The Canticle of the Birds: Part II

Date
Thu February 7th 2019, 6:30 - 8:00pm
Event Sponsor
the Hamid and Christina Moghadam Program in Iranian Studies and the Stanford Festival of Iranian Arts
Location
Building 320, Room 105
The Canticle of the Birds: Part II

**Please note this is a two-part lecture**

The Iranian mystic `Attâr's magnificent early 13th-century Persian-language Sufi epic in verse, the Manteq-ot-Tayr or "Canticle of the Birds", tells of the quest of all the world's birds, symbolizing human souls, to find the mythical Sun-Bird (Sîmorgh) to be their ruler.
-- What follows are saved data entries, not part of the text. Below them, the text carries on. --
(* ===== verification/Migrator.v ===== *)
(** * pkg/sharding/migrator.go: moving data between groups

    The calls of the two routers and of the clients of single servers are records
    of operations that pass a state [W], the world outside.  A call of a router
    gives an error text or a response; a call of a server's client an error text
    or the text of the response's error field. *)
From stdpp Require Import prelude gmap sorting strings pretty.
From stdpp Require Import options.
From S2P Require Import Prelude KvApi Topology Pb Router.
Local Open Scope Z_scope.

Record MigrationPlanItem := {
  mp_Key : string; mp_Value : string; mp_Version : Z; mp_SourceGroup : Z; mp_TargetGroup : Z }.
Record MigrationStats := mkMigStats {
  ms_Planned : Z; ms_Migrated : Z; ms_Skipped : Z; ms_DeletedFromSrc : Z; ms_Failed : Z; ms_LastErrorMessage : string }.

(** The operations of a router on a group. *)
Record router_ops (W : Type) := {
  ro_get : Z → string → W → W * (string + GetResponse);
  ro_put : Z → string → string → Z → W → W * (string + PutResponse);
  ro_delete : Z → string → W → W * (string + DeleteResponse);
  ro_scan : Z → string → Z → W → W * (string + list KeyValue) }.
Arguments ro_get {W} _.
Arguments ro_put {W} _.
Arguments ro_delete {W} _.
Arguments ro_scan {W} _.
(** What a call does to the one key of its request. *)
Lemma call_data g req k w w' r : call g req w = (w', r) → net_ok w → (∀ k', write_key req = Some k' → k' = k) →
  script_ok w' ∧ Forall quiet_turn (nt_script w') ∧
  (∀ g' k', keys k' → (g', k') ≠ (g, k) → nt_groups w' g' k' = nt_groups w g' k') ∧
  ∀ Q : option kvEntry → Prop, keys k → Q (nt_groups w g k) → (∀ now m, Q (m k) → Q ((spec_step now now m req).1 k)) →
    Q (nt_groups w' g k) ∧
    match r with
    | Some (inr rep) => ∃ now m, Q (m k) ∧ rep = (spec_step now now m req).2 ∧ nt_groups w' g k = (spec_step now now m req).1 k
    | Some (inl e) => refusal e
    | None => True
    end.
Proof.
  intros Hc Hok Hwk. unfold call in Hc.
  destruct (next_turn w) as [t w1] eqn:E1. destruct (next_turn_ok _ _ _ E1 Hok) as (Hok1 & Hun & Href).
  unfold next_turn in E1. injection E1 as Et Ew. cbv zeta in Hc. rewrite Et in Ew, Hc. rewrite Ew in Hc.
  assert (∀ n, nt_script (execute_lost (tn_now t) g req n w1) = nt_script w1 ∧
    (∀ g' k', keys k' → (g', k') ≠ (g, k) → nt_groups (execute_lost (tn_now t) g req n w1) g' k' = nt_groups w1 g' k') ∧
    ∀ Q : option kvEntry → Prop, Q (nt_groups w1 g k) → (∀ now m, Q (m k) → Q ((spec_step now now m req).1 k)) →
      Q (nt_groups (execute_lost (tn_now t) g req n w1) g k)) as Hlost.
  { unfold execute_lost. induction n as [|n (IH1 & IH2 & IH3)]; [done|]. rewrite Nat.iter_succ. split_and!.
    - by rewrite execute_script.
    - intros g' k' Hk' Hne. rewrite execute_frame; [by apply IH2|]. destruct (decide (g' = g)) as [->|]; [|by left].
      right. intros E. apply Hwk in E. by subst k'.
    - intros Q HQ Hstep. rewrite execute_groups, decide_True by done. apply Hstep. by apply IH3. }
  specialize (Hlost (tn_lost t)). set (w2 := execute_lost _ _ _ _ _) in *. destruct Hlost as (Hs2 & Hf2 & HQ2).
  assert (∀ g' k', keys k' → (g', k') ≠ (g, k) → nt_groups w2 g' k' = nt_groups w g' k') as Hf02 by (intros; rewrite Hf2 by done; by apply Hun).
  assert (script_ok w2 ∧ Forall quiet_turn (nt_script w2)) as [Hok2 Hq2].
  { unfold script_ok. rewrite Hs2. split; apply Hok1. }
  destruct (tn_kind t) as [|e|] eqn:Ek.
  - destruct (execute true (tn_now t) g req w2) as [w3 rep] eqn:E3. injection Hc as <- <-.
    pose proof (execute_script true (tn_now t) g req w2) as Hs3. rewrite E3 in Hs3. cbn in Hs3.
    assert (∀ g' k', nt_groups w3 g' k' = if decide (g' = g) then (spec_step (tn_now t) (tn_now t) (nt_groups w2 g) req).1 k' else nt_groups w2 g' k') as Hg3.
    { intros g' k'. rewrite <-(execute_groups true). by rewrite E3. }
    split_and!; [unfold script_ok; by rewrite Hs3|by rewrite Hs3| |].
    + intros g' k' Hk' Hne. rewrite <-(Hf02 g' k' Hk' Hne), Hg3. case_decide as Hg; [subst g'|done]. apply spec_step_frame. intros Hw%Hwk. by subst.
    + intros Q Hk HQ Hstep. rewrite Hg3, decide_True by done. rewrite <-Hun in HQ by done. specialize (HQ2 Q HQ Hstep). split; [by apply Hstep|].
      exists (tn_now t), (nt_groups w2 g). split_and!; [done| |done]. unfold execute in E3. destruct (spec_step _ _ _ _). by injection E3 as _ <-.
  - injection Hc as <- <-. split_and!; [done..|]. intros Q Hk HQ Hstep. rewrite <-Hun in HQ by done. split; [by apply HQ2|by apply Href].
  - injection Hc as <- <-. split_and!; [done..|]. intros Q Hk HQ Hstep. rewrite <-Hun in HQ by done. split; [by apply HQ2|done].
Qed.

Lemma visible_plain now m k : (∀ e, m k = Some e → ke_Expires e = 0) → visible now m k = m k.
Proof. clear keys. unfold visible. intros H. destruct (m k) as [e|] eqn:E; [|done]. cbn. by rewrite (H e eq_refl). Qed.
Lemma refusal_error e : refusal e → e ≠ OK ∧ errReply e ≠ "OK" ∧ errReply e ≠ "ErrNoKey".
Proof. by intros [->|[->| ->]]. Qed.
Lemma plain_after w w' g k : net_ok w → (∀ g' k', keys k' → (g', k') ≠ (g, k) → nt_groups w' g' k' = nt_groups w g' k') →
  (∀ e, nt_groups w' g k = Some e → ke_Expires e = 0) → script_ok w' → Forall quiet_turn (nt_script w') → net_ok w'.
Proof.
  intros Hok Hf Hk Hs Hq. split; [done..|]. intros g' k' e Hk' He. destruct (decide ((g', k') = (g, k))) as [[= -> ->]|Hne]; [by apply Hk|].
  rewrite Hf in He by done. by eapply (no_plain _ Hok).
Qed.

Lemma net_get_law g k w w' r : of_rpc (net_get g k w) = (w', r) → net_ok w → keys k → net_ok w' ∧ same net_entry keys w w' ∧
  match r with
  | inl _ => True
  | inr resp => (GetResponse_error resp = "OK" → net_entry w g k = Some (GetResponse_value resp, GetResponse_version resp)) ∧
                (GetResponse_error resp = "ErrNoKey" → net_entry w g k = None)
  end.
Proof.
  unfold net_get. destruct (call g _ w) as [w1 r1] eqn:E. intros [= <- <-] Hok Hk.
  destruct (call_data _ _ k _ _ _ E Hok) as (Hs & Hq & Hf & HQ); [done|].
  destruct (HQ (λ e, e = nt_groups w g k) Hk eq_refl) as [He Hr]; [by intros now m ?|].
  assert (net_ok w1) as Hok1 by (eapply plain_after; [done..|intros e; rewrite He; by apply (no_plain _ Hok)|done|done]).
  split; [done|]. split.
  { apply unchanged_same. intros g' k' Hk'. destruct (decide ((g', k') = (g, k))) as [[= -> ->]|Hne]; [done|by apply Hf]. }
  destruct r1 as [[e|rep]|]; cbn; [| |done].
  - destruct (refusal_error e Hr) as (H1 & H2 & H3). unfold grpc_Get, submitted. rewrite decide_True by done. cbn. by split.
  - destruct Hr as (now & m & Hm & -> & _). cbn [spec_step snd GetArgs_Key].
    rewrite (visible_plain now m k) by (intros e; rewrite Hm; by apply (no_plain _ Hok)). rewrite Hm. unfold net_entry. destruct (nt_groups w g k) as [e|]; cbn; by split.
Qed.

Lemma net_delete_law g k w w' r : of_rpc (net_delete g k w) = (w', r) → net_ok w → keys k → net_ok w' ∧
  changes net_entry keys g k w w' (.= None) ∧
  match r with
  | inl _ => True
  | inr resp => DeleteResponse_error resp = "OK" ∨ DeleteResponse_error resp = "ErrNoKey" → net_entry w' g k = None
  end.
Proof.
  unfold net_delete. destruct (call g _ w) as [w1 r1] eqn:E. intros [= <- <-] Hok Hk.
  destruct (call_data _ _ k _ _ _ E Hok) as (Hs & Hq & Hf & HQ); [by intros ? [= <-]|].
  destruct (HQ (λ e, e = nt_groups w g k ∨ e = None) Hk ltac:(by left)) as [He Hr].
  { intros now m Hm. cbn. destruct (visible now m k) as [e|] eqn:Ev; cbn; [|done]. unfold aset. rewrite decide_True by done. by right. }
  assert (net_ok w1) as Hok1 by (eapply plain_after; [done..| |done|done]; intros e; destruct He as [->| ->]; [by apply (no_plain _ Hok)|done]).
  split; [done|]. split.
  { split; [intros g' k' Hk' Hne; unfold net_entry; by rewrite Hf|]. unfold net_entry. destruct He as [->| ->]; [by left|by right]. }
  destruct r1 as [[e|rep]|]; cbn; [| |done].
  - destruct (refusal_error e Hr) as (H1 & H2 & H3). unfold grpc_Delete, submitted. rewrite decide_True by done. cbn. by intros [?|?].
  - destruct Hr as (now & m & Hm & -> & Hw). cbn in Hw. intros _. unfold net_entry. rewrite Hw.
    destruct (visible now m k) as [e|] eqn:Ev; cbn; [unfold aset; by rewrite decide_True by done|].
    rewrite (visible_plain now m k) in Ev; [by rewrite Ev|]. intros e. destruct Hm as [->| ->]; [by apply (no_plain _ Hok)|done].
Qed.
(* ===== verification/KvMigrate.v ===== *)
(** * cmd/kvmigrate/main.go: the migration tool

    The configuration files are JSON documents, the runtime metadata a text.  The
    calls of a router, the connections to servers and the clock are arguments; the
    result is the exit code with the file that was written.  [None] is a panic of
    [NewShardRouter]. *)
From stdpp Require Import prelude gmap sorting strings pretty.
From stdpp Require Import options.
From S2P Require Import Prelude Json KvApi Topology Pb Router Migrator.
Local Open Scope Z_scope.

(** ** Configuration files *)

(** A nil slice is null. *)
Definition marshal_replicas (l : list string) : json := if decide (l = []) then JNull else JArr (JStr <$> l).
Definition marshal_jsonGroup (g : RaftGroupConfig) : json :=
  JObj (members [("group_id", false, JNum (rg_GroupID g)); ("replicas", false, marshal_replicas (rg_Replicas g));
                 ("leader_idx", false, JNum (rg_LeaderIdx g))]).
(** The document [writeConfig] writes. *)
Definition writeConfig (cfg : ShardingConfig) : json :=
  JObj (members
    [("groups", false, JArr (marshal_jsonGroup <$> sc_Groups cfg));
     ("virtual_node_count", false, JNum (sc_VirtualNodeCount cfg));
     ("connect_timeout_ms", false, JNum (ms (sc_ConnectTimeout cfg)));
     ("request_timeout_ms", false, JNum (ms (sc_RequestTimeout cfg)));
     ("preferred_replicas", false, JNum (sc_PreferredReplicas cfg));
     ("num_shards", false, JNum (sc_NumShards cfg));
     ("shard_to_group", bool_decide (sc_ShardToGroup cfg = []), JArr (JNum <$> sc_ShardToGroup cfg));
     ("topology_epoch", bool_decide (sc_TopologyEpoch cfg = 0), JNum (sc_TopologyEpoch cfg))]).

Definition unmarshal_jsonGroup (j : json) : option RaftGroupConfig :=
  m ← as_struct j;
  gid ← as_int64 (jfield "group_id" m); replicas ← as_slice as_string_elem (jfield "replicas" m);
  leader ← as_int64 (jfield "leader_idx" m);
  Some {| rg_GroupID := gid; rg_Replicas := replicas; rg_LeaderIdx := leader |}.
Definition timeout_of (ms : Z) : Z := if decide (0 < ms) then wrapS64 (ms * 1000000) else 0.
(** [content] is the file, [None] if it cannot be read. *)
Definition loadConfig (content : option json) : option ShardingConfig :=
  j ← content; m ← as_struct j;
  groups ← as_slice unmarshal_jsonGroup (jfield "groups" m);
  vnodes ← as_int64 (jfield "virtual_node_count" m);
  connect ← as_int64 (jfield "connect_timeout_ms" m);
  request ← as_int64 (jfield "request_timeout_ms" m);
  preferred ← as_int64 (jfield "preferred_replicas" m);
  num ← as_int64 (jfield "num_shards" m);
  owners ← as_slice as_int64_elem (jfield "shard_to_group" m);
  epoch ← as_int64 (jfield "topology_epoch" m);
  Some {| sc_Groups := groups; sc_NumShards := num; sc_VirtualNodeCount := vnodes; sc_PreferredReplicas := preferred;
          sc_ConnectTimeout := timeout_of connect; sc_RequestTimeout := timeout_of request;
          sc_ShardToGroup := owners; sc_TopologyEpoch := epoch |}.

(** ** Runtime metadata *)

Definition newline : Ascii.ascii := Ascii.ascii_of_nat 10.
Definition equals_sign : Ascii.ascii := Ascii.ascii_of_nat 61.
Definition comma : Ascii.ascii := Ascii.ascii_of_nat 44.
(** [strings.Split] at a character: never empty. *)
Fixpoint Split (c : Ascii.ascii) (s : string) : list string :=
  match s with
  | EmptyString => [EmptyString]
  | String a s =>
      if decide (a = c) then EmptyString :: Split c s
      else match Split c s with [] => [String a EmptyString] | x :: l => String a x :: l end
  end.
(** The parts before and after the first occurrence. *)
Fixpoint cut_at (c : Ascii.ascii) (s : string) : option (string * string) :=
  match s with
  | EmptyString => None
  | String a s => if decide (a = c) then Some (EmptyString, s) else '(x, y) ← cut_at c s; Some (String a x, y)
  end.
Definition metadata_line (meta : gmap string string) (line : string) : gmap string string :=
  let line := TrimSpace line in
  if decide (line = "") then meta
  else if has_prefix "#" line then meta
  else match cut_at equals_sign line with
       | Some (name, val) => if decide (name = "") then meta else <[TrimSpace name := TrimSpace val]> meta
       | None => meta
       end.
Definition loadRuntimeMetadata (raw : option string) : gmap string string :=
  match raw with None => ∅ | Some raw => foldl metadata_line ∅ (Split newline raw) end.

(** ** Flags *)

Record flags := {
  fl_source : string; fl_target : string; fl_prefix : string; fl_limit : Z; fl_dryRun : bool; fl_deleteSource : bool;
  fl_online : bool; fl_shard : Z; fl_sourceGroup : Z; fl_targetGroup : Z;
  fl_expandGroup : Z; fl_expandReplicas : string; fl_output : string }.
(** The two configuration files; [None] prints the usage. *)
Definition config_paths (meta : gmap string string) (f : flags) : option (string * string) :=
  let from_meta name path :=
    if decide (TrimSpace path = "") then
      let p := TrimSpace (default "" (meta !! name)) in if decide (p ≠ "") then p else path
    else path in
  let source := from_meta "SHARDING_CONFIG" (fl_source f) in
  let target := from_meta "SHARDING_NEXT_CONFIG" (fl_target f) in
  let target := if decide (TrimSpace target = "" ∧ TrimSpace source ≠ "") then source else target in
  if decide (source = "" ∨ target = "") then None else Some (source, target).
Definition containsGroup (cfg : ShardingConfig) (gid : Z) : bool := bool_decide (gid ∈ rg_GroupID <$> sc_Groups cfg).

(** ** The commands *)

Section main.
Context {W : Type} (Sum64String : string → Z) (dial : string → bool) (now : Z).
(** The calls of a router and its connections to the leader of a group. *)
Variable ops : ShardRouter → router_ops W.
Variable connect : ShardRouter → Z → string + server_ops W.
Variable cancelled : W → option string.
(** Whether a file can be written. *)
Variable writable : string → bool.

Definition exit_with (code : Z) (w : W) : W * (Z * option (string * json)) := (w, (code, None)).

(** The loop over the shards that move; the exit code is 1 for an error. *)
Fixpoint expand_shards (target : ShardRouter) (gid : Z) (prefix : string) (moved : list nat) (r : ShardRouter) (w : W) : W * bool :=
  match moved with
  | [] => (w, true)
  | shard :: moved =>
      let '(sourceGroup, ok) := router_GroupForShard r (Z.of_nat shard) in
      if negb ok then (w, false)
      else
        let '(w, r, err) := MigrateShardOnline Sum64String (ops r) (ops target) (connect r sourceGroup) (connect target gid) r
                              (TopologyEpoch target) (Z.of_nat shard) sourceGroup gid (groupReplicaAddrs target gid) prefix w in
        match err with
        | Some _ => (w, false)
        | None => expand_shards target gid prefix moved r w
        end
  end.
Definition expanded_config (cfg : ShardingConfig) (r : ShardRouter) (gid : Z) (replicas : list string) (owners : list Z) : ShardingConfig :=
  {| sc_Groups := sc_Groups cfg ++ [{| rg_GroupID := gid; rg_Replicas := replicas; rg_LeaderIdx := 0 |}];
     sc_NumShards := TopologyNumShards r; sc_VirtualNodeCount := sc_VirtualNodeCount cfg;
     sc_PreferredReplicas := sc_PreferredReplicas cfg; sc_ConnectTimeout := sc_ConnectTimeout cfg;
     sc_RequestTimeout := sc_RequestTimeout cfg; sc_ShardToGroup := owners; sc_TopologyEpoch := wrapS64 (TopologyEpoch r + 1) |}.
Definition expand (f : flags) (cfg : ShardingConfig) (r : ShardRouter) (w : W) : option (W * (Z * option (string * json))) :=
  let gid := fl_expandGroup f in
  if decide (TrimSpace (fl_expandReplicas f) = "" ∨ TrimSpace (fl_output f) = "") then Some (exit_with 2 w)
  else if containsGroup cfg gid then Some (exit_with 2 w)
  else
    let replicas := TrimSpace <$> Split comma (fl_expandReplicas f) in
    plan ← router_PlanAddGroup r gid replicas;
    match plan with
    | None => Some (exit_with 1 w)
    | Some (owners, moved) =>
        if decide (owners = []) then Some (exit_with 1 w)
        else
          let expandedCfg := expanded_config cfg r gid replicas owners in
          res ← NewShardRouter dial now expandedCfg;
          match res with
          | inl _ => Some (exit_with 1 w)
          | inr expandedRouter =>
              let '(w, ok) := expand_shards expandedRouter gid (fl_prefix f) moved r w in
              Some (if ok && writable (fl_output f) then (w, (0, Some (fl_output f, writeConfig expandedCfg))) else exit_with 1 w)
          end
    end.

Definition migrate_online (f : flags) (sourceCfg targetCfg : ShardingConfig) (source target : ShardRouter) (w : W)
    : W * (Z * option (string * json)) :=
  if decide (fl_sourceGroup f = fl_targetGroup f) then exit_with 2 w
  else if decide (TopologyNumShards source ≤ fl_shard f) then exit_with 2 w
  else if negb (containsGroup sourceCfg (fl_sourceGroup f)) || negb (containsGroup targetCfg (fl_targetGroup f)) then exit_with 2 w
  else if fl_dryRun f then exit_with 0 w
  else
    let '(w, _, err) := MigrateShardOnline Sum64String (ops source) (ops target) (connect source (fl_sourceGroup f))
                          (connect target (fl_targetGroup f)) source (TopologyEpoch target) (fl_shard f) (fl_sourceGroup f)
                          (fl_targetGroup f) (groupReplicaAddrs target (fl_targetGroup f)) (fl_prefix f) w in
    exit_with (if err then 1 else 0) w.
(** A target router of a configuration always resolves, see [resolve_known]. *)
Definition migrate_plan (f : flags) (source target : ShardRouter) (w : W) : W * (Z * option (string * json)) :=
  let '(w, res) := BuildPlan (ops source) (λ key, default (-1) (router_Resolve Sum64String target key)) (fl_prefix f) (fl_limit f)
                     (router_GroupIDs source) w in
  match res with
  | inl _ => exit_with 1 w
  | inr plan =>
      if fl_dryRun f then exit_with 0 w
      else
        let '(w, _, err) := ExecutePlan (ops source) (ops target) cancelled plan (fl_deleteSource f) w in
        exit_with (if err then 1 else 0) w
  end.

(** [read] gives the content of a configuration file. *)
Definition main (raw : option string) (read : string → option json) (f : flags) (w : W) : option (W * (Z * option (string * json))) :=
  match config_paths (loadRuntimeMetadata raw) f with
  | None => Some (exit_with 2 w)
  | Some (sourcePath, targetPath) =>
  if fl_online f && bool_decide (fl_shard f < 0 ∨ fl_sourceGroup f < 0 ∨ fl_targetGroup f < 0) then Some (exit_with 2 w)
  else
  match loadConfig (read sourcePath), loadConfig (read targetPath) with
  | Some sourceCfg, Some targetCfg =>
      res ← NewShardRouter dial now sourceCfg;
      match res with
      | inl _ => Some (exit_with 1 w)
      | inr source =>
          res ← NewShardRouter dial now targetCfg;
          match res with
          | inl _ => Some (exit_with 1 w)
          | inr target =>
              if decide (0 ≤ fl_expandGroup f) then expand f sourceCfg source w
              else if fl_online f then Some (migrate_online f sourceCfg targetCfg source target w)
              else Some (migrate_plan f source target w)
          end
      end
  | _, _ => Some (exit_with 1 w)
  end
  end.
End main.
(* ===== verification/KvMigrateProps.v ===== *)
(** * Expanding the cluster

    The configuration files of the migration tool survive writing and loading, and
    an expansion that succeeds leaves a configuration under which every key it
    was asked to move is routed to its data. *)
From stdpp Require Import prelude gmap sorting strings pretty.
From stdpp Require Import options.
From S2P Require Import Prelude Json KvApi ExpiryHeap Store Server ServerProps Topology TopologyProps Pb Router RouterProps Net ClientProps Migrator MigratorProps MigratorOnline MigratorNet KvMigrate.
Local Open Scope Z_scope.

(** ** Configuration files *)

(** Numbers of type int, timeouts of whole milliseconds. *)
Record config_writable (cfg : ShardingConfig) : Prop := {
  cw_groups : Forall (λ g, isS64 (rg_GroupID g) ∧ isS64 (rg_LeaderIdx g)) (sc_Groups cfg);
  cw_shards : isS64 (sc_NumShards cfg); cw_virtual : isS64 (sc_VirtualNodeCount cfg); cw_preferred : isS64 (sc_PreferredReplicas cfg);
  cw_connect : ∃ n, sc_ConnectTimeout cfg = n * 1000000 ∧ 0 ≤ n ∧ n * 1000000 < 2 ^ 63;
  cw_request : ∃ n, sc_RequestTimeout cfg = n * 1000000 ∧ 0 ≤ n ∧ n * 1000000 < 2 ^ 63;
  cw_owners : Forall isS64 (sc_ShardToGroup cfg); cw_epoch : isS64 (sc_TopologyEpoch cfg) }.

Lemma timeout_whole n : 0 ≤ n → n * 1000000 < 2 ^ 63 → isS64 (Z.quot (n * 1000000) 1000000) ∧ timeout_of (Z.quot (n * 1000000) 1000000) = n * 1000000.
Proof.
  intros H1 H2. rewrite Z.quot_mul by lia. unfold timeout_of, isS64. split; [lia|].
  destruct (decide (0 < n)); [apply wrapS64_id; unfold isS64; lia|lia].
Qed.
Lemma field_at fs : NoDup fs.*1.*1 → ∀ (i : nat) n (b : bool) j, fs !! i = Some (n, b, j) → jfield n (members fs) = if b then None else Some j.
Proof. intros Hnd i n b j H. apply jfield_members; [done|]. by eapply list_elem_of_lookup_2. Qed.
Lemma group_roundtrip g : isS64 (rg_GroupID g) → isS64 (rg_LeaderIdx g) → unmarshal_jsonGroup (marshal_jsonGroup g) = Some g.
Proof.
  intros H1 H2. unfold unmarshal_jsonGroup, marshal_jsonGroup. cbn [as_struct mbind option_bind]. set (fs := [_; _; _]).
  assert (NoDup fs.*1.*1) as Hnd by (apply (bool_decide_unpack _); by vm_compute).
  rewrite (field_at fs Hnd 0 "group_id" _ _ eq_refl), (field_at fs Hnd 1 "replicas" _ _ eq_refl), (field_at fs Hnd 2 "leader_idx" _ _ eq_refl).
  rewrite !as_int64_num by done. cbn [mbind option_bind].
  assert (as_slice as_string_elem (Some (marshal_replicas (rg_Replicas g))) = Some (rg_Replicas g)) as ->; [|by destruct g].
  unfold marshal_replicas. case_decide as E; [by rewrite E|]. apply as_slice_arr. by apply Forall_true.
Qed.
In 1487, Sultan Husayn Mîrzâ of Herât (in what is now Afghanistan) commissioned the world's most beautiful manuscript of the poem illustrated by the finest artists in his kingdom including the renowned Master Behzâd. Still more paintings were added in 1609 in Esfahân, by command of Shâh `Abbâs, for presentation of the manuscript to the royal Safavid family shrine in Ardabîl. Today the priceless manuscript—a showcase of glorious Persian painting—is preserved in New York's Metropolitan Museum of Art. The lecture with slides explores the deep symbolic links between the text and its images, uncovering the precise allegorical code of classical "Persian miniatures."

Dr. Michael Barry, fluent in Persian and a scholar of Arabic, was born in New York City in 1948 but raised in France and writes in both English and French, winning many literary prizes in both. He holds higher degrees from Princeton, Cambridge, McGill, and the École des Hautes Études en Sciences Sociales in Paris.

Dr. Barry is recognized as a leading authority on Islamic art and also on Afghanistan—a country where his work over five decades has ranged from anthropological research to coordinating humanitarian assistance and where he is now Distinguished Professor at the American University in Kabul. He previously taught for thirteen years at his alma mater, Princeton, while also advising layouts for the new Islamic galleries at the New York Metropolitan Museum and the Aga Khan Museum in Toronto.

His published work on `Attâr's poem received the Prize for Art History from the Académie Française in 2013 and, in 2014, the World Book Award on Persian Civilization from the National Academy of Iran. Afghanistan's authorities just awarded Dr. Barry their 2018 Avicenna Prize "for promoting inter-cultural dialogue and peace."